Angiotensin II type 1a receptor deficiency alleviates muscle atrophy after denervation

The study aim was to determine if suppressed activation of angiotensin II type 1 receptor (AT1) prevents severe muscle atrophy after denervation. The sciatic nerves in right and left inferior limbs were cut in AT1a knockout homo (AT1a(-/-)) male mice and wild-type (AT1a(+/+)) male mice. Muscle weight and cross-sectional areas of type IIb muscle fibers in gastrocnemius muscle decreased at 7 and 21 days postdenervation in both AT1a(-/-) mice and AT1a(+/+) mice, and the reduction was significantly attenuated in the denervated muscles of AT1a(-/-) mice compared to the AT1a(+/+) mice. Gene expressions in the protein degradation system [two E3 ubiquitin ligases (muscle RING-finger protein-1 and Atrogin-1)] upregulated at 7 days postdenervation in all denervated mice were significantly lower in AT1a(-/-) mice than in AT1a(+/+) mice.

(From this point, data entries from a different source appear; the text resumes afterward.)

Lemma mstx_stays e i : stays (ProcessMstxCrossSyncEvent e i) e.
Proof.
  intros m m' Hm Hm' Hq _ [m1 H]. unfold stalls_in, ProcessMstxCrossSyncEvent, Cross.GetMstxCrossInfo in *.
  rewrite (q_mstx _ _ Hq), (q_cmstx _ _ Hq). destruct (mstx_opType i); try discriminate;
    try (eexists; reflexivity).
  destruct (_ && _); [done|]. destruct (Cross.mstxCrossSetMap_ (cross_ m) !! _) as [ [|v q]|].
  - simpl in *. by destruct (mstxSetCrossMap_ m !! _).
  - destruct (VectorClock.UpdateVectorTime _ _); [|done]. simpl in *. by destruct (mstxSetCrossMap_ m !! _).
  - simpl. by eexists.
Qed.

(** *** Barriers *)

Lemma at_conf_wf m conf : members_ok m → wf (Barrier.vtGlobal_ (Barrier.at_conf conf (crossCoreBarrier_ m))).
Proof.
  intros Hm. unfold Barrier.at_conf. destruct (crossCoreBarrier_ m !! conf) as [b|] eqn:Hb; [|apply new_wf].
  by apply (map_Forall_lookup_1 _ _ _ _ (m_bar _ Hm) Hb).
Qed.

Lemma at_conf_insert conf conf' b d :
  Barrier.at_conf conf' (<[conf := b]> d) = if decide (conf' = conf) then b else Barrier.at_conf conf' d.
Proof.
  unfold Barrier.at_conf. destruct (decide (conf' = conf)) as [->|].
  - exact (f_equal (default _) (lookup_insert_eq (M := gmap Barrier.Conf) d conf b)).
  - apply (f_equal (default _)), (lookup_insert_ne (M := gmap Barrier.Conf) d conf conf' b). congruence.
Qed.

(** One call of [Wait]: it stalls while workers are missing, and in a finished
    round for those who have left it. *)
Lemma Wait_cases rank w b :
  wf (Barrier.vtGlobal_ b) →
  ∃ b' r, Barrier.Wait rank w new_VectorTime b = Some (b', r) ∧ wf (Barrier.vtGlobal_ b') ∧
    (r = None ↔ if Barrier.allReachBarrier_ b then w ∉ Barrier.reachedWorkers_ b
                else Z.of_nat (size ({[w]} ∪ Barrier.reachedWorkers_ b)) < rank) ∧
    (r = None → barrier_quiet rank b b' ∧ (Barrier.allReachBarrier_ b' = true ∨ w ∈ Barrier.reachedWorkers_ b')).
Proof.
  intros Hw. unfold Barrier.Wait, Barrier.arrive.
  destruct (Barrier.allReachBarrier_ b) eqn:Ha; cbn [mbind option_bind].
  - case_bool_decide as Hin; (eexists _, _; split; [done|]).
    + split; [destruct (Barrier.IsAllConsumeBarrier _); simpl; eauto with san|]. split; done.
    + split; [done|]. split; [done|]. intros _. unfold barrier_quiet. rewrite Ha. auto.
  - assert (∃ vt, (if empty (Barrier.vtGlobal_ b) then Some new_VectorTime
      else VectorClock.UpdateVectorTime new_VectorTime (Barrier.vtGlobal_ b)) = Some vt ∧ wf vt) as (vt & -> & Hvt).
    { destruct (empty _); [eauto using new_wf|].
      destruct (UpdateVectorTime_joined new_VectorTime _ new_wf Hw) as (vt & E & ? & _). eauto. }
    cbn [mbind option_bind]. unfold Barrier.IsAllReachBarrier. simpl.
    destruct (Z.leb_spec rank (Z.of_nat (size ({[w]} ∪ Barrier.reachedWorkers_ b)))); simpl.
    + rewrite bool_decide_eq_true_2 by set_solver. eexists _, _. split; [done|].
      split; [destruct (Barrier.IsAllConsumeBarrier _); simpl; eauto with san|]. split; [|done]. split; [done|lia].
    + eexists _, _. split; [done|]. split; [done|]. split; [done|]. intros _. unfold barrier_quiet. rewrite Ha. simpl.
      split; [|right; set_solver]. split_and!; [done|set_solver|by right].
Qed.
(* ===== verification/AsanReplay.v ===== *)
(** The address sanitizer on top of the real replayer: [PipelineReplayer]
    implements the interface against which [AddressSanitizer] is modelled, and
    the memory events of a kernel reach the sanitizer in the recorded order. *)
From stdpp Require Import base numbers option gmap sets strings list.
From S2P Require Import Prelude.
From S2P Require Import Pm.
From S2P Require Import RecordDefs.
From S2P Require Import Platform.
From S2P Require Import EventDef.
From S2P Require Import Convert.
From S2P Require Import AsanAction.
From S2P Require Import AddressSanitizer.
From S2P Require Import EventContainer.
From S2P Require Import PipeLineProofs.
From S2P Require Import PipelineReplayer.
From S2P Require Import ReplayerProofs.
Import Pipe Replay.

(** The events a call of [Do] hands to the callback as memory events. *)
Definition new_releases (r r' : PipelineReplayer) : list SanEvent :=
  snd <$> filter (λ c, c.1 = MEMORY_EVENT) (drop (length (called r.2)) (called r'.2)).

(** [None] is a replay that was left with an access outside a container. *)
#[local] Instance pipeline_replayer : Replayer := {
  rstate := option PipelineReplayer;
  r_Init kt dt blockDim := Some (Replay.Init kt dt blockDim true);
  r_Do s e :=
    match s with
    | None => (None, [])
    | Some r => match Do (fuel_of r.1) e r with None => (None, []) | Some r' => (Some r', new_releases r r') end
    end;
  r_IsFinished s := match s with Some r => IsFinished r | None => false end;
}.

Definition collects (mask : Z) (e : SanEvent) : Prop := ShouldCollectInitcheckEvent mask e = true.
#[local] Instance collects_dec mask e : Decision (collects mask e) := decide_rel (=) _ _.

Section kernel.
Context `{!Securec} (kt : KernelType) (dt : DeviceType) (B : Z) (HB : 1 <= B) (HBmax : B * 12 < 4294967296).

Lemma record_quiet done c m e :
  recorded kt dt B done c m → replayable kt dt B e = true → Z.of_nat (4 * length done) < 2147483648 →
  ∃ c' m', r_Do (Some (c, m)) e = (Some (c', m'), []) ∧ recorded kt dt B (done ++ [e]) c' m'.
Proof.
  intros Hr He Hlen. unfold replayable in He. bool_prop.
  destruct (record_step kt dt B HB done c m e (fuel_of c) Hr) as (c' & m' & E & Hr'); [done..|].
  exists c', m'. split; [|done]. cbn [r_Do pipeline_replayer fst]. rewrite E. unfold new_releases. simpl.
  by rewrite (d_called _ _ _ _ _ _ Hr), (d_called _ _ _ _ _ _ Hr').
Qed.

Context (mask : Z).

Lemma record_events evs done c m a rest :
  recorded kt dt B done c m → ASan.pipelineReplayer_ a = Some (c, m) →
  Forall (λ e, replayable kt dt B e = true) (filter (collects mask) evs) →
  Z.of_nat (4 * length (done ++ filter (collects mask) evs)) < 2147483648 →
  ∃ c' m', recorded kt dt B (done ++ filter (collects mask) evs) c' m' ∧
    ASan.replay_events mask (evs ++ rest) a =
    ASan.replay_events mask rest
      (ASan.upd_replay (Some (c', m')) (ASan.replayedRecords_ a) (ASan.replayedEventCount_ a) a).
Proof.
  revert done c m a. induction evs as [|e evs IH]; intros done c m a Hr Ha Hf Hlen.
  - rewrite app_nil_r. exists c, m. split; [done|]. f_equal. destruct a; simpl in *. by subst.
  - cbn [app ASan.replay_events]. rewrite filter_cons in *.
    destruct (decide (collects mask e)) as [Hc|Hc].
    + unfold collects in Hc. rewrite Hc. cbn [negb]. apply Forall_cons in Hf as [He Hf]. rewrite Ha.
      rewrite length_app in Hlen. cbn [length] in Hlen.
      destruct (record_quiet done c m e Hr He ltac:(lia)) as (c1 & m1 & -> & Hr1). cbn [foldl].
      edestruct (IH (done ++ [e]) c1 m1) as (c2 & m2 & Hr2 & ->); [done|reflexivity|done| |].
      { rewrite !length_app. simpl. lia. }
      exists c2, m2. rewrite <- app_assoc in Hr2. done.
    + apply not_true_is_false in Hc. rewrite Hc. cbn [negb]. by apply IH with (c := c) (m := m).
Qed.
End kernel.

(** With the real replayer the address sanitizer processes, at the end of the
    kernel, the memory events it collected: for each block those that the replay
    released, in the order in which they were recorded, followed by those still
    in the queue of the block are all of them; when the replay does not get stuck
    nothing is left. The replayer then is finished. *)
Theorem asan_replays_in_order `{!Securec} kt dt blockDim mask evs fin (a : ASan.AddressSanitizer) :
  ASan.pipelineReplayer_ a = r_Init kt dt blockDim → is_finish fin = true → collects mask fin →
  kernel_ok kt dt blockDim (filter (collects mask) evs) = true →
  ∃ r out, ASan.replay_events mask (evs ++ [fin]) a =
      foldl ASan.replay_callback (ASan.upd_replay (Some r) (ASan.replayedRecords_ a) (ASan.replayedEventCount_ a) a) out ∧
    r_IsFinished (Some r) = true ∧
    ∀ b, 0 <= b < total_blocks kt dt blockDim →
      ∃ q, conts r.1 !! Z.to_nat (b * 12) = Some q ∧
        expected kt dt b (filter (collects mask) evs) = filter (λ e, blk kt dt e = b) out ++ mems q.
Proof.
  intros Ha Hfin Hcol Hk. destruct (kernel_ok_parts _ _ _ _ Hk) as (HB & Hfit & Hall & Hlen).
  set (B := total_blocks kt dt blockDim) in *.
  pose proof (init_recorded kt dt B ltac:(lia) ltac:(lia) blockDim eq_refl) as Hi.
  destruct (Replay.Init kt dt blockDim true) as [c m] eqn:Hinit. cbn [r_Init pipeline_replayer] in Ha. rewrite Hinit in Ha.
  destruct (record_events kt dt B ltac:(lia) mask evs [] c m a [fin] Hi Ha Hall Hlen) as (c1 & m1 & Hr & ->).
  destruct (run_replayed kt dt B ltac:(lia) ltac:(lia) _ c1 m1 fin Hr Hfin Hlen) as (c2 & m2 & Hrun & Hd).
  cbn [ASan.replay_events]. unfold collects in Hcol. rewrite Hcol. cbn [negb ASan.pipelineReplayer_ ASan.upd_replay].
  cbn [r_Do pipeline_replayer fst]. rewrite Hrun by done.
  exists (c2, m2), (new_releases (c1, m1) (c2, m2)). split; [done|]. split; [apply Hd|].
  intros b Hb. destruct (lookup_lt_is_Some_2 (conts c2) (Z.to_nat (b * 12))) as [q Hq].
  { pose proof (f_len _ _ _ _ _ _ Hd). lia. }
  exists q. split; [done|].
  pose proof (f_order _ _ _ _ _ _ Hd b q Hb Hq) as Ho. simpl in Ho. rewrite <- Ho. f_equal.
  unfold new_releases. simpl. by rewrite (d_called _ _ _ _ _ _ Hr).
Qed.
(** Moving on drops exactly the current block. *)
Lemma move_spec sz b :
  blk_ok sz b →
  match Move2NextItv b with
  | Some b' => blk_ok sz b' ∧ blockNum_ b' = blockNum_ b ∧ curBlockIdx_ b' = curBlockIdx_ b + 1 ∧
      base b (curBlockIdx_ b) <= base b' (curBlockIdx_ b') ∧
      ∀ x, covered b x ↔ base b (curBlockIdx_ b) <= x < base b (curBlockIdx_ b) + sz ∨ covered b' x
  | None => blockNum_ b = curBlockIdx_ b + 1 ∧
      ∀ x, covered b x ↔ base b (curBlockIdx_ b) <= x < base b (curBlockIdx_ b) + sz
  end.
Proof.
  intros H. pose proof H as [H1 H2 H3 H4 H5 H6 H7 H8 H9]. unfold Move2NextItv.
  rewrite u64_small by (unfold is_u64; lia).
  destruct (Z.leb_spec (blockNum_ b) (curBlockIdx_ b + 1)) as [Hle|Hlt].
  - split; [lia|]. intros x. split; [|by apply covered_first].
    intros (j & Hj & Hx). replace j with (curBlockIdx_ b) in Hx by lia. by rewrite <- H2.
  - set (b' := mkBlk _ _ _ _ _ (curBlockIdx_ b + 1) _).
    assert (blk_ok sz (UpdateCurItv b')) as Hok by (apply (update_ok_blk sz b' (curBlockIdx_ b + 1)); simpl; done || lia).
    split; [done|]. split; [done|]. split; [done|]. split.
    + apply (base_mono b); simpl; lia.
    + intros x. split.
      * intros (j & Hj & Hx). destruct (decide (j = curBlockIdx_ b)) as [->|]; [left; by rewrite <- H2|].
        right. exists j. split; [simpl; lia|done].
      * intros [Hx|(j & Hj & Hx)]; [by apply (covered_first sz)|]. exists j. split; [simpl in Hj; lia|done].
Qed.

(** ** The queue *)

Lemma top_spec q :
  match top q with
  | None => q = []
  | Some (x, r) => q ≡ₚ x :: r ∧ ∀ y, y ∈ r → start (interval x) <= start (interval y)
  end.
Proof.
  induction q as [|x q IH]; [done|]. simpl. destruct (top q) as [ [y r]|]; [|subst; split; [done|set_solver]].
  destruct IH as [Hp Hle]. unfold greater.
  destruct (Z.ltb_spec (start (interval y)) (start (interval x))); simpl.
  - split; [rewrite Hp; apply Permutation_swap|]. intros z [->|Hz]%elem_of_cons; [lia|by apply Hle].
  - destruct (_ && _) eqn:E; bool_prop.
    + split; [rewrite Hp; apply Permutation_swap|]. intros z [->|Hz]%elem_of_cons; [lia|by apply Hle].
    + split; [done|]. intros z Hz. rewrite Hp in Hz. apply elem_of_cons in Hz as [->|Hz]; [lia|].
      specialize (Hle z Hz). lia.
Qed.

(** The entry of a queue belongs to its series. *)
Definition entry_ok (sz : Z) (s : MemSeries) (e : IndexedInterval) : Prop :=
  ∃ b, at_index (repeatSeries_ s) (idx e) = Some b ∧ blk_ok sz b ∧ interval e = curInterval_ b.

Record series_ok (sz : Z) (s : MemSeries) : Prop := {
  s_entries : Forall (entry_ok sz s) (leftMostIntervals_ s);
  s_nodup : NoDup (idx <$> leftMostIntervals_ s);
}.

(** The bytes still to come. *)
Definition to_come (s : MemSeries) (x : Z) : Prop :=
  ∃ e b, e ∈ leftMostIntervals_ s ∧ at_index (repeatSeries_ s) (idx e) = Some b ∧ covered b x.

(** The number of blocks still to come. *)
Definition left_in (s : MemSeries) (e : IndexedInterval) : nat :=
  match at_index (repeatSeries_ s) (idx e) with
  | Some b => Z.to_nat (blockNum_ b - curBlockIdx_ b)
  | None => 0
  end.
Definition left_blocks (s : MemSeries) : nat := sum_list (left_in s <$> leftMostIntervals_ s).

Lemma to_come_from sz s x e :
  series_ok sz s → (∀ e', e' ∈ leftMostIntervals_ s → e <= start (interval e')) → to_come s x → e <= x.
Proof.
  intros Hs Hall (e' & b & He' & Hb & Hc). pose proof (s_entries _ _ Hs) as Hf. rewrite Forall_forall in Hf.
  destruct (Hf e' He') as (b' & Hb' & Hok & Hi). simplify_eq. specialize (Hall e' He').
  rewrite Hi, (b_itv _ _ Hok) in Hall. simpl in Hall. pose proof (covered_from sz b x Hok Hc). lia.
Qed.
Lemma set_bucket_some t mt q b b' :
  table_dims t → bucket_at t mt q = Some b →
  ∃ t', set_bucket t mt q b' = Some t' ∧ table_dims t' ∧
    ∀ mt2 q2, bucket_at t' mt2 q2 = if (mt2 =? mt) && (q2 =? q) then Some b' else bucket_at t mt2 q2.
Proof.
  intros [Hl Hr] Hb. unfold bucket_at, set_bucket in *. destruct (at_index t mt) as [row|] eqn:Er; [|done].
  cbn [mbind option_bind] in *. rewrite Hb. cbn [mbind option_bind]. eexists. split; [reflexivity|].
  split; [split; [unfold set_index; by rewrite length_insert|]|].
  - intros mt2 row2 E2. rewrite (at_set_index _ _ _ _ _ Er) in E2. destruct (mt2 =? mt); [|by eapply Hr].
    simplify_eq. unfold set_index. rewrite length_insert. by eapply Hr.
  - intros mt2 q2. rewrite (at_set_index _ _ _ _ _ Er). destruct (Z.eqb_spec mt2 mt) as [->|]; cbn [andb mbind option_bind]; [|done].
    rewrite (at_set_index _ _ _ _ _ Hb), Er. by destruct (q2 =? q).
Qed.

Lemma own_times_at c events ts i e :
  own_times c events = Some ts → at_index events i = Some e →
  ∃ t, VT.Get (vt e) (pipe_idx c e) = Some t ∧ at_index ts i = Some t.
Proof.
  unfold at_index. destruct (0 <=? i); [|done]. generalize (Z.to_nat i). intros n. clear i. revert ts n.
  induction events as [|x events IH]; intros ts n Hts Hn; [done|]. cbn [own_times] in Hts.
  destruct (VT.Get (vt x) (pipe_idx c x)) as [t|] eqn:Et; [|done]. destruct (own_times c events) as [ts'|]; [|done].
  cbn [mbind option_bind] in Hts. simplify_eq. destruct n as [|n]; simpl in *; [simplify_eq; eauto|]. by apply IH.
Qed.

Lemma PipeType_code_inj p q : PipeType_code p = PipeType_code q → p = q.
Proof. destruct p, q; simpl; lia || done. Qed.
Lemma PipeType_code_range p : p ≠ PIPE_SIZE → 0 <= PipeType_code p < 12.
Proof. destruct p; simpl; lia || done. Qed.

Section fast.
Context (c : MemEventChecker) (C : Z → Z → bool) (ts : list Z).
Let events := events_ c.
Let pidx := pipe_idx c <$> events.

Context (Hcheck : decides events (IsInnerCoreRaceEvent c) C).
Context (Hown : own_times c events = Some ts).
Context (Hpipes : Forall (λ e, pipe e ≠ PIPE_SIZE) events).

Lemma at_pidx i e : at_index events i = Some e → at_index pidx i = Some (pipe_idx c e).
Proof. unfold pidx, at_index. destruct (0 <=? i); [|done]. rewrite list_lookup_fmap. by intros ->. Qed.

Lemma decides_pipe i j : valid events i → valid events j → C i j = true → ev_pipe c i ≠ ev_pipe c j.
Proof.
  intros [ei Hi] [ej Hj] HC. unfold ev_pipe. fold events. rewrite Hi, Hj. simpl. intros E%PipeType_code_inj.
  destruct (Hcheck (mkIdxInfo i 0) (mkIdxInfo j 0)) as (i1 & i2 & E' & _); [by exists ei|by exists ej|].
  unfold IsInnerCoreRaceEvent, event_at in E'. cbn [eventIdx] in E'. fold events in E'. rewrite Hi, Hj in E'.
  cbn [mbind option_bind] in E'. rewrite bool_decide_eq_true_2 in E' by done. congruence.
Qed.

Activations of nuclear factor kappa B and Forkhead box subgroup O1, and protein expression of monocyte chemoattractant protein-1 were significantly suppressed in the AT1a(-/-) mice compared with those in the AT1a(+/+) mice. In addition, suppressed apoptosis, lower infiltration of M1 macrophages, and higher infiltration of M2 macrophages were significantly observed at 21 days postdenervation in the AT1a(-/-) mice compared with those in the AT1a(+/+) mice. In conclusion, the AT1 receptor deficiency retarded muscle atrophy after denervation.

Automated summary

The aim of this study was to investigate whether inhibiting the activation of angiotensin II type 1 receptor (AT1) could prevent severe muscle atrophy after denervation. The study found that AT1a receptor deficiency resulted in a significant attenuation of muscle weight and cross-sectional areas of type IIb muscle fibers in denervated muscles compared to wild-type mice. It was also observed that gene expressions related to protein degradation, as well as the activation of nuclear factor kappa B and Forkhead box subgroup O1, were significantly lower in AT1a(-/-) mice. In addition, the AT1a(-/-) mice showed suppressed apoptosis, lower infiltration of M1 macrophages, and higher infiltration of M2 macrophages compared to the wild-type mice. These findings suggest that AT1 receptor deficiency can retard muscle atrophy after denervation.